Dieter Schnebel may well be the only composer today who is also an active preacher: he continues to exercise his vocation as a Lutheran theologian on a regular basis at the Johann-Sebastian-Bach Church at Berlin-Lichterfelde. His studies of theology went side by side with those of philosophy and musicology (at Tübingen), and he graduated from the Music Academy at Freiburg im Breisgau in 1952.

It was natural for the young composer to visit Darmstadt and to address himself to experiments with serial music. As he says in his contribution to this book, it was thanks to an encounter with John Cage that he turned in another direction and explored new possibilities inherent in the human voice, texts, and the stage. His works in the field of experimental music theater (which he also taught as a professor at the Berlin Academy of Arts between 1976 and 1995) have established him as a leading figure in German musical life. Foremost among them is Glossolalie (1959/60). I saw a performance of it some time in the 1990s at the Witten Festival and was much impressed by the total unpredictability, originality, and madness of it. After the performance, Schnebel appeared on stage, stocky and priest-like, with a jovial smile on his face, as if to say “Wasn’t it fun? Glad you enjoyed it.”

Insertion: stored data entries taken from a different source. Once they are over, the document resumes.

Lemma commits_unreachable_lists :
  primary_fetch_lists Samples.commits_unreachable "ghp_x"
                      [Samples.repoA; Samples.repoB; Samples.repoC].
Proof.
  split; [reflexivity |]. split; [discriminate |].
  exists 200%Z. split; reflexivity.
Qed.

Lemma console_of_successful_cycle_witness :
  Permutation (console (run Samples.three_repos)) []
  /\ Permutation (console (run Samples.commits_unreachable))
                 ["Error fetching commits for A:"; "Error fetching commits for B:";
                  "Error fetching commits for C:"].
Proof.
  split.
  - exact (proj1 (console_of_successful_cycle Samples.three_repos "ghp_x" _
                    three_repos_lists)).
  - exact (proj1 (console_of_successful_cycle Samples.commits_unreachable "ghp_x" _
                    commits_unreachable_lists)).
Defined.

(** When every commit fetch fails, the cycle still succeeds: no error is
    set, every repository of the list is there, in order, each with an empty
    commit sequence. *)
Theorem all_commit_fetches_failing_is_success
        (w : World) (token : string) (data : list RawRepo) :
  primary_fetch_lists w token data ->
  (forall repo, In repo data -> commit_fetch_fails w (rr_name repo)) ->
  repositories (ui (run w)) = map (fun repo => withCommits repo []) data
  /\ error (ui (run w)) = None
  /\ loading (ui (run w)) = false.
Proof.
  intros H Hall. rewrite (run_lists w token data H). simpl.
  split; [| split; reflexivity].
  apply map_ext_in. intros repo Hin.
  apply aggregate_commit_fetch_fails, Hall, Hin.
Qed.

Lemma all_commit_fetches_failing_is_success_witness :
  map name (repositories (ui (run Samples.commits_unreachable))) = ["A"; "B"; "C"]
  /\ map commits (repositories (ui (run Samples.commits_unreachable))) = [[]; []; []]
  /\ error (ui (run Samples.commits_unreachable)) = None.
Proof.
  assert (Hall : forall repo, In repo [Samples.repoA; Samples.repoB; Samples.repoC] ->
                   commit_fetch_fails Samples.commits_unreachable (rr_name repo)).
  { intros repo _. left. exists (ErrorObj "Failed to fetch"). reflexivity. }
  destruct (all_commit_fetches_failing_is_success Samples.commits_unreachable "ghp_x" _
              commits_unreachable_lists Hall) as (Hr & He & _).
  rewrite Hr. split; [reflexivity |]. split; [reflexivity | exact He].
Defined.

Lemma map_throwing_ext {A B} (f g : A -> Outcome B) (l : list A) :
  (forall x, f x = g x) -> map_throwing f l = map_throwing g l.
Proof.
  intros H. induction l as [| x l IH]; simpl; [reflexivity |].
  rewrite H, IH. reflexivity.
Qed.

(** A repository's record depends on its own commit answer only: two worlds
    that give the same answer to this repository's commit request (and
    format dates alike) build the same record for it, whatever they answer
    for the other repositories and whatever the credential. *)
Theorem record_depends_on_own_answer_only
        (w w' : World) (token token' : string) (repo : RawRepo) :
  net_commits w (commits_url (rr_name repo)) = net_commits w' (commits_url (rr_name repo)) ->
  (forall iso, toLocaleDateString w iso = toLocaleDateString w' iso) ->
  aggregate w token repo = aggregate w' token' repo.
Proof.
  intros Hn Hd. unfold aggregate, fetchCommits. run_js. rewrite <- Hn.
  destruct (net_commits w (commits_url (rr_name repo))) as [e | st b]; simpl.
  - reflexivity.
  - unfold ok; simpl. destruct (status_ok st); simpl; [| reflexivity].
    destruct b as [e | | raw]; simpl; try reflexivity.
    rewrite (map_throwing_ext (toCommit w) (toCommit w') raw).
    + destruct (map_throwing (toCommit w') raw); reflexivity.
    + intros c. unfold toCommit.
      destruct (rc_sha c); [| reflexivity].
      destruct (rc_commit c) as [gc |]; [| reflexivity].
      destruct (gc_author gc); [| reflexivity].
      rewrite Hd. reflexivity.
Qed.
(** ** Profile updates *)

Lemma update_profile_field_eq (id : row_id) (field_name : string) (field_value : pyval)
  (w : world) :
  update_profile_field id field_name field_value w
  = if supabase_client w && existsb (String.eqb field_name) allowed_fields then
      match checked_value field_name field_value w with
      | Some v =>
          match update_patients (fun p => patient_id p =? id)
                                (set_profile_column field_name v) w with
          | (Ok data, w') => (Ok (hd_error data), w')
          | (Raise _, w') => (Ok None, w')
          end
      | None => (Ok None, w)
      end
    else (Ok None, w).
Proof.
  unfold update_profile_field, try_except, bind, get_supabase_client, any_exception,
    checked_value.
  destruct (supabase_client w); cbn [negb andb]; [|reflexivity].
  destruct (existsb (String.eqb field_name) allowed_fields); cbn [negb]; [|reflexivity].
  destruct (String.eqb field_name "age").
  - unfold py_int.
    destruct field_value as [|b|z|s|l|d]; try destruct (Str.int s) as [n|];
      unfold ret, raise; cbn [fst]; try reflexivity;
      match goal with |- context [(1 <=? ?n) && (?n <=? 120)] =>
        destruct ((1 <=? n) && (n <=? 120)) end; cbn [negb]; try reflexivity;
      destruct (update_patients _ _ w) as [[data|e] w']; try reflexivity;
      rewrite first_row_hd; reflexivity.
  - unfold ret.
    destruct (update_patients _ _ w) as [[data|e] w']; [|reflexivity].
    rewrite first_row_hd. reflexivity.
Qed.

(** X3. A write to a column outside the allow-list, or of an age that is
    not an integer in [1,120], is refused by [update_profile_field] before
    any call to the store: the result is [None] and the store, its fault
    script included, is as it was. *)
Theorem update_profile_field_rejects :
  forall (w : world) (id : row_id) (field_name : string) (field_value : pyval),
    existsb (String.eqb field_name) allowed_fields = false
    \/ (field_name = "age"%string
        /\ forall n, fst (py_int field_value w) = Ok n -> ~ (1 <= n <= 120)) ->
    update_profile_field id field_name field_value w = (Ok None, w).
Proof.
  intros w id field_name field_value H. rewrite update_profile_field_eq.
  destruct H as [H|[-> H]].
  - rewrite H, andb_false_r. reflexivity.
  - destruct (supabase_client w && _); [|reflexivity].
    unfold checked_value. cbn [String.eqb Ascii.eqb Bool.eqb].
    destruct (fst (py_int field_value w)) as [n|e]; [|reflexivity].
    destruct ((1 <=? n) && (n <=? 120)) eqn:E; [|reflexivity].
    apply andb_true_iff in E. destruct E as [E1 E2].
    apply Z.leb_le in E1, E2. now destruct (H n eq_refl).
Qed.

(** X4. With the store answering, an age in [1,120] given as a number or
    as text is stored as an integer, on the rows of that patient and on no
    other row, and nothing but the [age] column changes. *)
Theorem update_profile_field_age_stored :
  forall (w : world) (id : row_id) (field_value : pyval) (n : Z),
    supabase_client w = true -> faults w = [] ->
    fst (py_int field_value w) = Ok n -> 1 <= n <= 120 ->
    exists r w',
      update_profile_field id "age" field_value w = (Ok r, w')
      /\ patients w' = map (fun p => if patient_id p =? id then with_age n p else p)
                           (patients w)
      /\ doctor_availability w' = doctor_availability w
      /\ appointments w' = appointments w.
Proof.
  intros w id field_value n Hc Hf Hint [H1 H2].
  rewrite update_profile_field_eq, Hc. cbn [andb existsb allowed_fields String.eqb orb].
  unfold checked_value. rewrite Hint.
  apply Z.leb_le in H1, H2. cbn [String.eqb Ascii.eqb Bool.eqb]. rewrite H1, H2. cbn [andb].
  rewrite update_patients_fault_free by assumption.
  eexists. eexists. split; [reflexivity|]. simpl. auto.
Qed.


(** ** Ordered queries *)

Lemma insert_by_time_perm a l : Permutation (insert_by_time a l) (a :: l).
Proof.
  induction l as [|b l IH]; simpl; [reflexivity|].
  destruct (appointment_time a <? appointment_time b); [reflexivity|].
  rewrite IH. apply perm_swap.
Qed.

Lemma order_by_time_perm l : Permutation (order_by_time l) l.
Proof.
  induction l as [|a l IH]; simpl; [reflexivity|].
  rewrite insert_by_time_perm. now constructor.
Qed.

Lemma insert_by_time_sorted a l :
  StronglySorted earlier_appointment l -> StronglySorted earlier_appointment (insert_by_time a l).
Proof.
  induction l as [|b l IH]; intros Hs; simpl; [repeat constructor|].
  inversion Hs as [|b' l' Hl Hb]; subst.
  destruct (Z.ltb_spec (appointment_time a) (appointment_time b)) as [Hlt|Hge].
  - constructor; [assumption|]. constructor; [unfold earlier_appointment; lia|].
    eapply Forall_impl; [|exact Hb]. unfold earlier_appointment. intros; lia.
  - constructor; [now apply IH|].
    eapply Permutation_Forall; [symmetry; apply insert_by_time_perm|].
    constructor; [exact Hge | assumption].
Qed.

Lemma order_by_time_sorted l : StronglySorted earlier_appointment (order_by_time l).
Proof.
  induction l as [|a l IH]; simpl; [constructor | now apply insert_by_time_sorted].
Qed.

Lemma insert_by_start_perm r l : Permutation (insert_by_start r l) (r :: l).
Proof.
  induction l as [|s l IH]; simpl; [reflexivity|].
  destruct (slot_start_time r <? slot_start_time s); [reflexivity|].
  rewrite IH. apply perm_swap.
Qed.

Lemma order_by_start_perm l : Permutation (order_by_start l) l.
Proof.
  induction l as [|r l IH]; simpl; [reflexivity|].
  rewrite insert_by_start_perm. now constructor.
Qed.

Lemma insert_by_start_sorted r l :
  StronglySorted earlier_slot l -> StronglySorted earlier_slot (insert_by_start r l).
Proof.
  induction l as [|s l IH]; intros Hs; simpl; [repeat constructor|].
  inversion Hs as [|s' l' Hl Hb]; subst.
  destruct (Z.ltb_spec (slot_start_time r) (slot_start_time s)) as [Hlt|Hge].
  - constructor; [assumption|]. constructor; [unfold earlier_slot; lia|].
    eapply Forall_impl; [|exact Hb]. unfold earlier_slot. intros; lia.
  - constructor; [now apply IH|].
    eapply Permutation_Forall; [symmetry; apply insert_by_start_perm|].
    constructor; [exact Hge | assumption].
Qed.

Lemma order_by_start_sorted l : StronglySorted earlier_slot (order_by_start l).
Proof.
  induction l as [|r l IH]; simpl; [constructor | now apply insert_by_start_sorted].
Qed.

Lemma in_firstn {X} (n : nat) (l : list X) (x : X) : In x (firstn n l) -> In x l.
Proof.
  intros H. rewrite <- (firstn_skipn n l). apply in_or_app. now left.
Qed.

Lemma in_skipn {X} (n : nat) (l : list X) (x : X) : In x (skipn n l) -> In x l.
Proof.
  intros H. rewrite <- (firstn_skipn n l). apply in_or_app. now right.
Qed.

Lemma sorted_firstn {X} (le : X -> X -> Prop) (n : nat) (l : list X) :
  StronglySorted le l -> StronglySorted le (firstn n l).
Proof.
  revert n. induction l as [|x l IH]; intros n Hs; destruct n; simpl; try constructor.
  - inversion Hs; subst. now apply IH.
  - inversion Hs; subst. apply Forall_forall. intros y Hy.
    match goal with H : Forall _ l |- _ =>
      rewrite Forall_forall in H; apply H end.
    eapply in_firstn; eassumption.
Qed.

Lemma sorted_firstn_skipn {X} (le : X -> X -> Prop) (n : nat) (l : list X) :
  StronglySorted le l ->
  forall x y, In x (firstn n l) -> In y (skipn n l) -> le x y.
Proof.
  revert n. induction l as [|a l IH]; intros n Hs x y Hx Hy; destruct n; simpl in *;
    try contradiction.
  inversion Hs as [|a' l' Hl Ha]; subst. destruct Hx as [<-|Hx].
  - rewrite Forall_forall in Ha. apply Ha. eapply in_skipn; eassumption.
  - eapply IH; eassumption.
Qed.

(** One pass of a read of the store: nothing changes, and the data is [l]
    or nothing. *)
Lemma read_post {X} (l : world -> list X) (w : world) :
  (forall a b, same_tables a b -> l b = l a) ->
  match (supabase_client <- get_supabase_client ;;
         if negb supabase_client then ret []
         else execute (fun w0 => (l w0, w0))) w with
  | (Ok d, w') => same_tables w w' /\ (d = [] \/ d = l w)
  | (Raise _, w') => same_tables w w'
  end.
Proof.
  intros Hl. unfold bind, get_supabase_client.
  destruct w as [slots appts pats nid client fs out dflt]. simpl.
  destruct client; simpl; [|split; [apply same_tables_refl | now left]].
  unfold execute. simpl.
  destruct fs as [|[] fs]; simpl;
    repeat split; auto.
  right. apply Hl. repeat split.
Qed.

Lemma read_with_retry {X} (l : world -> list X) (w : world) :
  (forall a b, same_tables a b -> l b = l a) ->
  exists d w',
    try_except
      (execute_with_retry
         (supabase_client <- get_supabase_client ;;
          if negb supabase_client then ret []
          else execute (fun w0 => (l w0, w0))))
      any_exception (fun _ => ret []) w = (Ok d, w')
    /\ same_tables w w' /\ (d = [] \/ d = l w).
Proof.
  intros Hl. unfold execute_with_retry, retry_with_backoff, try_except, any_exception.
  match goal with
  | |- context [retry_loop ?f 0%nat MAX_RETRIES] =>
      pose proof (retry_loop_post f same_tables
                    (fun a d b => same_tables a b /\ (d = [] \/ d = l a))
                    same_tables_refl same_tables_trans) as Hretry
  end.
  assert (H1 : forall a b (x : list X) c,
             same_tables a b -> same_tables b c /\ (x = [] \/ x = l b) ->
             same_tables a c /\ (x = [] \/ x = l a)).
  { intros a b x c Hab [Hbc Hx]. split; [eapply same_tables_trans; eassumption|].
    destruct Hx as [Hx|Hx]; [now left | right]. rewrite Hx. now apply Hl. }
  specialize (Hretry H1 (fun w0 => read_post l w0 Hl) MAX_RETRIES 0%nat w).
  destruct (retry_loop _ 0%nat MAX_RETRIES w) as [[d|e] w'].
  - exists d, w'. split; [reflexivity | exact Hretry].
  - exists [], w'. split; [reflexivity|]. split; [exact Hretry | now left].
Qed.

(** X6. [get_upcoming_appointments] never raises and never changes a
    table.  What it returns is sorted by appointment time, earliest first,
    and holds only confirmed appointments of the patient that are not
    before [now_utc]; with the store answering it holds all of them. *)
Theorem get_upcoming_appointments_sorted :
  forall (w : world) (now_utc : instant) (patient : row_id),
    exists l w',
      get_upcoming_appointments now_utc patient w = (Ok l, w')
      /\ same_tables w w'
      /\ StronglySorted earlier_appointment l
      /\ (forall a, In a l -> In a (appointments w) /\ upcoming now_utc patient a = true)
      /\ (supabase_client w = true -> faults w = [] ->
          Permutation l (filter (upcoming now_utc patient) (appointments w))).
Proof.
  intros w now_utc patient.
  set (l := fun w0 => order_by_time
                        (Table.select (fun a => (appt_patient_id a =? patient)
                                                && String.eqb (status a) "confirmed"
                                                && (now_utc <=? appointment_time a))
                                      (appointments w0))).
  assert (Hl : forall a b, same_tables a b -> l b = l a).
  { intros a b (_ & Ha & _). unfold l. now rewrite Ha. }
  destruct (read_with_retry l w Hl) as (d & w' & Hrun & Hsame & Hd).
  exists d, w'. split; [exact Hrun|]. split; [exact Hsame|].
  assert (Hperm : Permutation (l w) (filter (upcoming now_utc patient) (appointments w))).
  { unfold l. apply order_by_time_perm. }
  split; [|split].
  - destruct Hd as [->| ->]; [constructor | apply order_by_time_sorted].
  - intros a Ha. destruct Hd as [->| ->]; [contradiction|].
    apply (Permutation_in _ Hperm) in Ha. now apply filter_In in Ha.
  - intros Hc Hf. unfold get_upcoming_appointments in Hrun.
    unfold execute_with_retry in Hrun.
    erewrite try_except_ok in Hrun.
    + injection Hrun as <- _. exact Hperm.
    + apply retry_with_backoff_ok. unfold bind, get_supabase_client. rewrite Hc. simpl.
      unfold execute. rewrite Hf. reflexivity.
Qed.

He is also known as a writer on music, with books on Schubert, Verdi, Wagner, and Webern.

I.

The encounter with Cage’s piano concerto around 1958 and acquaintance with his ideas led, in my case as well, to fundamental changes in my thinking. I owe similar impulses to Luigi Nono (Variazioni canoniche) and Stockhausen (Piano Pieces I–V). And, of course, to Webern, Varèse, and Ives.

II.

Sounds of the environment play a role in several of my compositions (Choralvorspiele I/II 1966/69, Hörfunk/Radiophonium I–V 1969/70). The same is true of nonmusical, “concrete” sounds, in works like Thanatos-Eros (1979/82) for orchestra and human voices or Jowaegerli (1982/83), Alemannian words and pictures after Johann Peter Hebel,57 for vocal and instrumental sounds and percussion. I believe that the sounds of our world—the friendly ones just as much as the hostile ones—constantly affect our music, including my own ___________________ compositional work. In my view, composers are always open to whatever they may be hearing day by day—to sounds around them.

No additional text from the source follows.